(TASK BRIEF): Your answer should be the entries, repeated exactly.

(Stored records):
- - -

(** * solid_dmft: the DMFT self-consistency engine

    A shallow embedding of the orchestration code of solid_dmft
    ([dmft_cycle.py] and [dmft_tools/initial_self_energies.py]) and the
    properties of its natural-language specification that concern it.

    Python values are embedded as follows: exceptions become the [Raise]
    branch of [result]; dicts whose order matters are association lists,
    the parameter dicts are [gmap string _]; numpy arrays are lists of rows
    over an abstract scalar type; objects that are mutated in place and may
    be shared (the density matrices) live in an explicit store. *)

From Stdlib Require Import ZArith QArith Qabs List String Ascii Bool Lia.
From stdpp Require Import base option list gmap strings sorting.

Local Open Scope string_scope.
Local Open Scope list_scope.
Local Open Scope nat_scope.

(** ** Python exceptions *)

Module Py.

Inductive exn : Type :=
| IndexError | ValueError | KeyError | TypeError | ZeroDivisionError
| AssertionError | UnboundLocalError | NotImplementedError.

Inductive result (A : Type) : Type :=
| Ok (a : A)
| Raise (e : exn).
Arguments Ok {A} a.
Arguments Raise {A} e.

#[export] Instance result_ret : MRet result := fun _ a => Ok a.
#[export] Instance result_bind : MBind result :=
  fun _ _ f r => match r with Ok a => f a | Raise e => Raise e end.

Definition raises {A} (r : result A) : Prop := exists e, r = Raise e.
Definition returns {A} (r : result A) : Prop := exists a, r = Ok a.

(** [l[i]] for a non-negative index. *)
Definition getitem {A} (l : list A) (i : nat) : result A :=
  match l !! i with Some a => Ok a | None => Raise IndexError end.

(** [for x in xs: acc = body(acc, x)], stopping at the first exception. *)
Fixpoint for_each {A S} (xs : list A) (body : S -> A -> result S) (s : S)
  : result S :=
  match xs with
  | [] => Ok s
  | x :: xs' => s' ← body s x; for_each xs' body s'
  end.

(** [[f(x) for x in xs]] where [f] may raise. *)
Fixpoint comprehension {A B} (f : A -> result B) (xs : list A)
  : result (list B) :=
  match xs with
  | [] => Ok []
  | x :: xs' => y ← f x; ys ← comprehension f xs'; Ok (y :: ys)
  end.

(** [sub in s] on strings. *)
Fixpoint str_in (sub s : string) : bool :=
  String.prefix sub s ||
  match s with
  | EmptyString => false
  | String _ s' => str_in sub s'
  end.

(** [x in xs] on a list of strings. *)
Definition str_in_list (x : string) (xs : list string) : bool :=
  existsb (String.eqb x) xs.

(** [any(s is not None for s in xs)] *)
Definition any_not_none {A} (xs : list (option A)) : bool :=
  existsb (fun s => match s with Some _ => true | None => false end) xs.

(** [[i for i, x in enumerate(xs) if p(x)]] *)
Definition indices_where {A} (p : A -> bool) (xs : list A) : list nat :=
  map fst (List.filter (fun ix => p (snd ix)) (imap pair xs)).

End Py.
Import Py.

(** ** dmft_cycle.py *)

Module DmftCycle.

(** *** [_extract_quantity_per_inequiv] *)

Section PerImpurityParameters.
(** Every value that is not a Python list ([None], numbers, strings,
    dicts) is an atom; [isinstance(param, list)] tells the two apart. *)
Context {A : Type}.

#[warnings="-register-all"]
Inductive pyval : Type :=
| Atom (a : A)
| PyList (l : list pyval).

Definition _extract_quantity_per_inequiv (param_name : string)
    (n_inequiv_shells : nat) (general_params : gmap string pyval)
  : result (gmap string pyval) :=
  match general_params !! param_name with
  | None => Raise KeyError
  | Some (Atom a) =>
      Ok (<[param_name := PyList (replicate n_inequiv_shells (Atom a))]>
            general_params)
  | Some (PyList param) =>
      if Nat.eqb (length param) n_inequiv_shells then Ok general_params
      else Raise IndexError
  end.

- - -

(ANSWER TO THIS EXERCISE):
(** * solid_dmft: the DMFT self-consistency engine

    A shallow embedding of the orchestration code of solid_dmft
    ([dmft_cycle.py] and [dmft_tools/initial_self_energies.py]) and the
    properties of its natural-language specification that concern it.

    Python values are embedded as follows: exceptions become the [Raise]
    branch of [result]; dicts whose order matters are association lists,
    the parameter dicts are [gmap string _]; numpy arrays are lists of rows
    over an abstract scalar type; objects that are mutated in place and may
    be shared (the density matrices) live in an explicit store. *)

From Stdlib Require Import ZArith QArith Qabs List String Ascii Bool Lia.
From stdpp Require Import base option list gmap strings sorting.

Local Open Scope string_scope.
Local Open Scope list_scope.
Local Open Scope nat_scope.

(** ** Python exceptions *)

Module Py.

Inductive exn : Type :=
| IndexError | ValueError | KeyError | TypeError | ZeroDivisionError
| AssertionError | UnboundLocalError | NotImplementedError.

Inductive result (A : Type) : Type :=
| Ok (a : A)
| Raise (e : exn).
Arguments Ok {A} a.
Arguments Raise {A} e.

#[export] Instance result_ret : MRet result := fun _ a => Ok a.
#[export] Instance result_bind : MBind result :=
  fun _ _ f r => match r with Ok a => f a | Raise e => Raise e end.

Definition raises {A} (r : result A) : Prop := exists e, r = Raise e.
Definition returns {A} (r : result A) : Prop := exists a, r = Ok a.

(** [l[i]] for a non-negative index. *)
Definition getitem {A} (l : list A) (i : nat) : result A :=
  match l !! i with Some a => Ok a | None => Raise IndexError end.

(** [for x in xs: acc = body(acc, x)], stopping at the first exception. *)
Fixpoint for_each {A S} (xs : list A) (body : S -> A -> result S) (s : S)
  : result S :=
  match xs with
  | [] => Ok s
  | x :: xs' => s' ← body s x; for_each xs' body s'
  end.

(** [[f(x) for x in xs]] where [f] may raise. *)
Fixpoint comprehension {A B} (f : A -> result B) (xs : list A)
  : result (list B) :=
  match xs with
  | [] => Ok []
  | x :: xs' => y ← f x; ys ← comprehension f xs'; Ok (y :: ys)
  end.

(** [sub in s] on strings. *)
Fixpoint str_in (sub s : string) : bool :=
  String.prefix sub s ||
  match s with
  | EmptyString => false
  | String _ s' => str_in sub s'
  end.

(** [x in xs] on a list of strings. *)
Definition str_in_list (x : string) (xs : list string) : bool :=
  existsb (String.eqb x) xs.

(** [any(s is not None for s in xs)] *)
Definition any_not_none {A} (xs : list (option A)) : bool :=
  existsb (fun s => match s with Some _ => true | None => false end) xs.

(** [[i for i, x in enumerate(xs) if p(x)]] *)
Definition indices_where {A} (p : A -> bool) (xs : list A) : list nat :=
  map fst (List.filter (fun ix => p (snd ix)) (imap pair xs)).

End Py.
Import Py.

(** ** dmft_cycle.py *)

Module DmftCycle.

(** *** [_extract_quantity_per_inequiv] *)

Section PerImpurityParameters.
(** Every value that is not a Python list ([None], numbers, strings,
    dicts) is an atom; [isinstance(param, list)] tells the two apart. *)
Context {A : Type}.

#[warnings="-register-all"]
Inductive pyval : Type :=
| Atom (a : A)
| PyList (l : list pyval).

Definition _extract_quantity_per_inequiv (param_name : string)
    (n_inequiv_shells : nat) (general_params : gmap string pyval)
  : result (gmap string pyval) :=
  match general_params !! param_name with
  | None => Raise KeyError
  | Some (Atom a) =>
      Ok (<[param_name := PyList (replicate n_inequiv_shells (Atom a))]>
            general_params)
  | Some (PyList param) =>
      if Nat.eqb (length param) n_inequiv_shells then Ok general_params
      else Raise IndexError
  end.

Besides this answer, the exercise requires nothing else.